Your instructions. The answer should consist of each line from the data below that includes "Require".

Supplied data.
(** * libiio streaming examples: a shallow embedding and its properties

    The five example programs (AD4630, AD4696, AD7768 and the two ADRV9002
    ones) are clients of the IIO library.  Everything they do is a call into
    that library or into libc, so a program is modelled as a function that,
    given the answers of its environment (a [world]), produces the
    chronological list of calls it made and the way the process ended.

    Conventions.
    - C integers are [Z]; pointers are [Z] as well, [NULL] being [0].
    - The answer of the environment to a call is taken to be a value of
      the C return type of that call.
    - Format strings are kept as they are written in the source, with
      their backslash escapes unexpanded.
    - The platform is LP64 and little-endian; [>>] on a negative [int] is
      an arithmetic shift and [<<] wraps (what gcc defines). *)

From Stdlib Require Import ZArith QArith Qround List String Ascii Bool Lia.
From Stdlib Require Import DecimalString.
Import ListNotations.
Local Open Scope string_scope.
Local Open Scope list_scope.
Local Open Scope Z_scope.

(** ** Machine integers *)

Module Int.

(** Value of [x] as an unsigned integer of [bits] bits. *)
Definition unsigned (bits x : Z) : Z := x mod 2 ^ bits.

(** Value of [x] as a two's complement integer of [bits] bits. *)
Definition signed (bits x : Z) : Z :=
  (x + 2 ^ (bits - 1)) mod 2 ^ bits - 2 ^ (bits - 1).

Definition in_signed (bits x : Z) : Prop :=
  - 2 ^ (bits - 1) <= x < 2 ^ (bits - 1).

End Int.

(** Constants of the platform headers. *)
Definition NULL : Z := 0.
Definition EXIT_FAILURE : Z := 1.
Definition ENODEV : Z := 19.
Definition SIGINT : Z := 2.
Definition SIGTERM : Z := 15.
Definition SIG_ERR : Z := -1.
Definition SIG_UNBLOCK : Z := 1.

(** The double quote and the tabulation characters, for the format
    strings that have them. *)
Definition dquote : string := String (ascii_of_nat 34) EmptyString.
Definition tab : string := String (ascii_of_nat 9) EmptyString.

(** ** Calls, answers and traces *)

(** An argument of a printf-like call. *)
Inductive parg : Type :=
| PInt (z : Z)          (* an integer argument *)
| PStr (s : string)     (* a string of the program *)
| PExt (p : Z)          (* a string owned by the environment *)
| PDbl (bits : Z).      (* a double *)

(** The calls the examples make, with their arguments as in the source.
    A [double] is carried by its IEEE 754 bit pattern. *)
Inductive call : Type :=
| iio_create_default_context
| iio_create_context_from_uri (uri : string)
| iio_context_get_devices_count (ctx : Z)
| iio_context_find_device (ctx : Z) (name : string)
| iio_context_destroy (ctx : Z)
| iio_device_find_channel (dev : Z) (name : string) (output : bool)
| iio_device_reg_write (dev : Z) (address value : Z)
| iio_device_reg_read (dev : Z) (address : Z)
| iio_device_debug_attr_write (dev : Z) (attr src : string)
| iio_device_create_buffer (dev : Z) (samples_count : Z) (cyclic : bool)
| iio_channel_attr_read_longlong (chn : Z) (attr : string)
| iio_channel_attr_write_longlong (chn : Z) (attr : string) (val : Z)
| iio_channel_attr_read_double (chn : Z) (attr : string)
| iio_channel_attr_write_double (chn : Z) (attr : string) (val : Z)
| iio_channel_enable (chn : Z)
| iio_channel_disable (chn : Z)
| iio_channel_get_data_format (chn : Z)
| iio_channel_get_id (chn : Z)
| iio_channel_read_raw (chn buf dst len : Z)
| iio_buffer_destroy (buf : Z)
| iio_buffer_refill (buf : Z)
| iio_buffer_step (buf : Z)
| iio_buffer_end (buf : Z)
| iio_buffer_first (buf chn : Z)
| load_int16 (addr : Z)            (* read of a sample in the library's buffer *)
| store_int16 (addr value : Z)     (* write of a sample in the library's buffer *)
| signal (sig : Z)
| sigaction (sig : Z)
| sigprocmask (how : Z) (sigs : list Z)
| strerror_errno
| sleep (seconds : Z)
| malloc (size : Z)
| free (p : Z)
| printf (fmt : string) (args : list parg)
| fprintf_stderr (fmt : string) (args : list parg)
| perror (s : string).

(** The answer of the environment to a call: the returned value, what the
    call stored through its output pointers (the register value of
    [iio_device_reg_read], the attribute of an attribute read, the fields
    [length] and [repeat] of a data format, the bytes of
    [iio_channel_read_raw]) and the signals that arrived while the call was
    in progress. *)
Record resp : Type := mkResp {
  r_ret : Z;
  r_out : list Z;
  r_sigs : list Z
}.

(** What a signal handler does when it runs for a signal: the calls it
    makes, and whether it sets the flag [stop]. *)
Definition handler : Type := Z -> list call * bool.

(** A run of the handler: the signal, and what the handler did. *)
Definition hrun : Type := (Z * (list call * bool))%type.

(** What a run leaves behind.  [Ecall c r ran]: the program called [c], got
    [r], and meanwhile its signal handler ran as [ran] tells.
    [Etest_stop b]: the loop condition read the flag [stop] and found [b]. *)
Inductive event : Type :=
| Ecall (c : call) (r : resp) (ran : list hrun)
| Etest_stop (b : bool).

(** The environment: the answer to the [n]-th call of the run. *)
Definition world : Type := nat -> call -> resp.

(** How a process ends.  [Undefined]: the C semantics gives no meaning to
    what the program did.  [OutOfFuel]: the run was cut while looping. *)
Inductive outcome : Type :=
| Exited (status : Z)
| Aborted
| Undefined
| OutOfFuel.

Inductive res (A : Type) : Type :=
| Val (a : A)
| Stop (o : outcome).
Arguments Val {A} a.
Arguments Stop {A} o.

(** ** The state of a process *)

(** [glob]: the globals of the program; [stop]: the flag of the same name,
    which all five programs have; [handled]: the signals a handler is
    installed for; [trace]: the events so far, newest first; [clock]: the
    number of calls so far. *)
Record pstate (G : Type) : Type := mkState {
  glob : G;
  stop : bool;
  handled : list Z;
  trace : list event;
  clock : nat
}.
Arguments mkState {G} _ _ _ _ _.
Arguments glob {G} _.
Arguments stop {G} _.
Arguments handled {G} _.
Arguments trace {G} _.
Arguments clock {G} _.

Definition initial {G : Type} (g : G) : pstate G := mkState g false [] [] O.

(** The events of a run in the order they happened. *)
Definition history {G : Type} (s : pstate G) : list event := rev (trace s).

(** ** The monad of the programs *)

Definition M (G A : Type) : Type := world -> pstate G -> res A * pstate G.

Definition ret {G A : Type} (a : A) : M G A := fun _ s => (Val a, s).

Definition bind {G A B : Type} (m : M G A) (k : A -> M G B) : M G B :=
  fun w s =>
    match m w s with
    | (Val a, s') => k a w s'
    | (Stop o, s') => (Stop o, s')
    end.

Declare Scope prog_scope.
Delimit Scope prog_scope with prog.
Notation "x <- m ;; k" := (bind m (fun x => k))
  (at level 61, m at next level, right associativity) : prog_scope.
Notation "m ;; k" := (bind m (fun _ => k))
  (at level 61, right associativity) : prog_scope.
Local Open Scope prog_scope.

(** The process ends here. *)
Definition halt {G A : Type} (o : outcome) : M G A := fun _ s => (Stop o, s).

Definition get_glob {G : Type} : M G G := fun _ s => (Val (glob s), s).

Definition set_glob {G : Type} (f : G -> G) : M G unit :=
  fun _ s => (Val tt, mkState (f (glob s)) (stop s) (handled s) (trace s) (clock s)).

Exercise solution.
From Stdlib Require Import ZArith QArith Qround List String Ascii Bool Lia.
From Stdlib Require Import DecimalString.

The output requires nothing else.